What’s safe and what’s not? The failure of chemical regulations to protect our health | Wellington
Visiting scholar of Massey University’s Political Ecology Research Centre, Dr John Peterson ‘Pete’ Myers, will give a talk on the topic of Plastics and Human Health at Massey University Wellington Campus.
Toxicology developed initially in response to the consequences of high dose exposures experienced by workers and by people living near or on heavily contaminated sites. It was ill-equipped to deal with discoveries beginning in the late 1980s that low doses of hormonally-active chemicals— endocrine disruptors— could cause adverse effects at parts per billion and parts per trillion, levels far beneath the exposure levels upon which traditional toxicology was focused.
Basic assumptions at the core of how toxicology was used to determine what was safe, and what was not, were found not just wanting but fundamentally flawed. These discoveries have revealed that our system for determining chemical safety needs profound revisions if the public health agencies charged with protecting health are to carry out their mandate successfully.

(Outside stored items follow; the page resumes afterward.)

Lemma matches_Cat_cons r1 r2 c t :
  matches r1 [c] [] -> matches r2 t [] -> matches (Cat r1 r2) (c :: t) [].
Proof. intros H1 H2. apply (matches_Cat r1 r2 [c] t [] [] H1 H2). Qed.

Ltac solve_matches :=
  lazymatch goal with
  | |- matches (Alt _ _) _ _ =>
      first [ apply matches_Alt_l; solve_matches
            | apply matches_Alt_r; solve_matches ]
  | |- matches (Cat _ _) (_ :: _) _ => apply matches_Cat_cons; solve_matches
  | |- matches (Chr _) _ _ => apply matches_Chr
  | |- matches (Range _ _) _ _ => apply matches_Range; cbv; intuition congruence
  | |- matches Digit _ _ => apply matches_Digit; assumption
  end.

Ltac enum_Z d lo hi :=
  let H := fresh in
  assert (H : lo <= d <= hi) by lia;
  apply Zrange_cases in H; cbv in H;
  decompose [or] H; clear H; try contradiction; subst d.

Ltac compute_text f :=
  match goal with
  | |- context [f ?n] =>
      let t := eval vm_compute in (f n) in change (f n) with t
  end.

Lemma matches_day_two_digits d :
  1 <= d <= 31 -> matches day_alts (two_digits d) [].
Proof.
  intros Hd. enum_Z d 1 31; compute_text two_digits; unfold day_alts;
    try solve_matches.
  all: apply matches_Alt_r, matches_Alt_l, matches_Cat_cons;
    [solve_matches|by apply matches_Digit].
Qed.

Lemma matches_month_two_digits m :
  1 <= m <= 12 -> matches month_alts (two_digits m) [].
Proof.
  intros Hm. enum_Z m 1 12; compute_text two_digits; unfold month_alts;
    solve_matches.
Qed.

Lemma todecimal_digit_chr v :
  0 <= v <= 9 -> Py_UNICODE_TODECIMAL (digit_chr v) = Some (Z.to_N v).
Proof.
  intros Hv. unfold Py_UNICODE_TODECIMAL, decimal_runs, todecimal_in, digit_chr.
  destruct (N.leb_spec 48 (48 + Z.to_N v)); [|lia].
  destruct (N.ltb_spec (48 + Z.to_N v) (48 + 10)); [|lia].
  simpl. f_equal. lia.
Qed.

Lemma isdecimal_digit_chr v :
  0 <= v <= 9 -> Py_UNICODE_ISDECIMAL (digit_chr v) = true.
Proof.
  intros Hv. unfold Py_UNICODE_ISDECIMAL. by rewrite todecimal_digit_chr.
Qed.

Lemma isspace_digit_chr v : 0 <= v <= 9 -> isspace (digit_chr v) = false.
Proof. intros Hv. enum_Z v 0 9; reflexivity. Qed.

Lemma mod_10_digit v : 0 <= v mod 10 <= 9.
Proof. pose proof (Z.mod_pos_bound v 10). lia. Qed.

Lemma matches_year_four_digits y : matches year_digits (four_digits y) [].
Proof.
  unfold year_digits, four_digits.
  repeat apply matches_Cat_cons;
    apply matches_Digit, isdecimal_digit_chr, mod_10_digit.
Qed.

Lemma lstrip_no_space s :
  Forall (fun c => isspace c = false) s -> lstrip s = s.
Proof. destruct 1 as [|c s Hc _]; simpl; [done|]. by rewrite Hc. Qed.

Lemma strip_no_space s :
  Forall (fun c => isspace c = false) s -> strip s = s.
Proof.
  intros Hs. unfold strip. rewrite (lstrip_no_space s Hs).
  rewrite lstrip_no_space; [apply rev_involutive|].
  apply List.Forall_rev, Hs.
Qed.

Lemma int_two_digits n : 0 <= n <= 99 -> int (two_digits n) = Ok n.
Proof.
  intros Hn. unfold int, two_digits.
  assert (H1 : 0 <= n / 10 mod 10 <= 9) by apply mod_10_digit.
  assert (H2 : 0 <= n mod 10 <= 9) by apply mod_10_digit.
  rewrite strip_no_space
    by (repeat constructor; by apply isspace_digit_chr).
  simpl. rewrite !todecimal_digit_chr by done. simpl.
  f_equal. rewrite !Z2N.id by lia.
  clear H1 H2. Z.div_mod_to_equations. lia.
Qed.

Lemma int_four_digits n : 0 <= n <= 9999 -> int (four_digits n) = Ok n.
Proof.
  intros Hn. unfold int, four_digits.
  assert (H1 : 0 <= n / 1000 mod 10 <= 9) by apply mod_10_digit.
  assert (H2 : 0 <= n / 100 mod 10 <= 9) by apply mod_10_digit.
  assert (H3 : 0 <= n / 10 mod 10 <= 9) by apply mod_10_digit.
  assert (H4 : 0 <= n mod 10 <= 9) by apply mod_10_digit.
  rewrite strip_no_space
    by (repeat constructor; by apply isspace_digit_chr).
  simpl. rewrite !todecimal_digit_chr by done. simpl.
  f_equal. rewrite !Z2N.id by lia.
  clear H1 H2 H3 H4. Z.div_mod_to_equations. lia.
Qed.

Lemma days_in_month_le y m : 1 <= m <= 12 -> days_in_month y m <= 31.
Proof.
  intros Hm. unfold days_in_month.
  enum_Z m 1 12; destruct (is_leap y); simpl; lia.
Qed.

Lemma valid_date_bounds d :
  valid_date d ->
  1 <= year d <= 9999 /\ 1 <= month d <= 12 /\ 1 <= day d <= 31.
Proof.
  unfold valid_date, check_date_fields, MINYEAR, MAXYEAR.
  rewrite !andb_true_iff, !Z.leb_le. intros H.
  pose proof (days_in_month_le (year d) (month d)). lia.
Qed.

(** The zero-padded text of a real date parses to that date. *)
Lemma strptime_dmY_text d : valid_date d -> strptime (dmY_text d) = Ok d.
Proof.
  intros Hd. destruct (valid_date_bounds d Hd) as (Hy & Hm & Hday).
  apply strptime_complete.
  exists (two_digits (day d)), (two_digits (month d)), (four_digits (year d)).
  split; [reflexivity|]. split; [by apply matches_day_two_digits|].
  split; [by apply matches_month_two_digits|].
  split; [apply matches_year_four_digits|].
  rewrite !int_two_digits, int_four_digits by lia. simpl.
  rewrite date_new_check, Hd. by destruct d.
Qed.

Lemma drop_zeros_four_digits y :
  1000 <= y <= 9999 -> drop_zeros (four_digits y) = four_digits y.
Proof.
  intros Hy. unfold four_digits, drop_zeros, digit_chr.
  destruct (N.eqb_spec (48 + Z.to_N (y / 1000 mod 10)) 48) as [He|]; [|done].
  exfalso. rewrite Z.mod_small in He by (Z.div_mod_to_equations; lia).
  assert (1 <= y / 1000) by (Z.div_mod_to_equations; lia). lia.
Qed.

Lemma strftime_dmY_text pad_year d :
  pad_year = true \/ 1000 <= year d <= 9999 ->
  strftime pad_year d = dmY_text d.
Proof.
  intros H. unfold strftime, dmY_text, year_text.
  destruct pad_year; [done|]. destruct H as [|H]; [done|].
  by rewrite drop_zeros_four_digits.
Qed.

Lemma strptime_valid s d : strptime s = Ok d -> valid_date d.
Proof.
  intros (D & M & Y & _ & _ & _ & _ & H)%strptime_sound.
  destruct (int D) as [vd|]; [|done]. destruct (int M) as [vm|]; [|done].
  destruct (int Y) as [vy|]; [|done]. simpl in H.
  rewrite date_new_check in H. unfold valid_date.
  destruct (check_date_fields vy vm vd) eqn:Hc; [|done].
  by injection H as <-.
Qed.

(** C3 (as the code has it): for a real date (year 1 to 9999) the
    zero-padded text [DD.MM.YYYY] is accepted, the stored value is that
    date, and formatting it gives the text back (for a year below 1000
    only where [strftime] pads the year).  In general [Birthday(s)]
    succeeds exactly on the strings [strptime]'s pattern describes, which
    include days and months without the leading zero, whose numbers make
    a real date; the stored value is always a real date, and every other
    string, ["31.02.2020"] among them, raises the class's [ValueError]. *)
Theorem birthday_init_spec :
  (forall d, valid_date d ->
     Birthday_init (dmY_text d) = Ok (mkField d)
     /\ forall pad_year, pad_year = true \/ 1000 <= year d ->
          strftime pad_year d = dmY_text d)
  /\ (forall s b, Birthday_init s = Ok b <-> strptime_accepts s (value b))
  /\ (forall s b, Birthday_init s = Ok b -> valid_date (value b))
  /\ (forall s, (forall d, ¬ strptime_accepts s d) ->
        Birthday_init s
        = Raise (ValueError "Invalid date format. Use DD.MM.YYYY"))
  /\ Birthday_init (str "31.02.2020")
     = Raise (ValueError "Invalid date format. Use DD.MM.YYYY").
Proof.
  assert (Hiff : forall s b,
            Birthday_init s = Ok b <-> strptime_accepts s (value b)).
  { intros s [d]. unfold Birthday_init. simpl. split.
    - destruct (strptime s) as [d'|[msg]] eqn:Hs; [|done].
      intros [= ->]. by apply strptime_sound.
    - intros Hs%strptime_complete. by rewrite Hs. }
  split; [|split; [exact Hiff|split; [|split]]].
  - intros d Hd. split.
    + unfold Birthday_init. by rewrite strptime_dmY_text.
    + intros pad_year Hpad. apply strftime_dmY_text.
      destruct (valid_date_bounds d Hd) as (Hy & _).
      destruct Hpad as [Hpad|Hpad]; [by left|right; lia].
  - intros s [d]. unfold Birthday_init. simpl.
    destruct (strptime s) as [d'|[msg]] eqn:Hs; [|done].
    intros [= ->]. by apply strptime_valid in Hs.
  - intros s Hno. unfold Birthday_init.
    destruct (strptime s) as [d|[msg]] eqn:Hs; [|done].
    by apply strptime_sound, Hno in Hs.
  - vm_compute; reflexivity.
Qed.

Dr. Pete Myers is founder, Board Chair and Chief Scientist of Environmental Health Sciences, a not-for-profit organization promoting public understanding of advances in scientific research on links between the environment and human health. Myers co-authored “Our Stolen Future,” the first book for general audiences to explore how synthetic chemicals disrupt hormone signaling in people and wildlife, contributing to a growing epidemic of hormonally-related diseases and disabilities.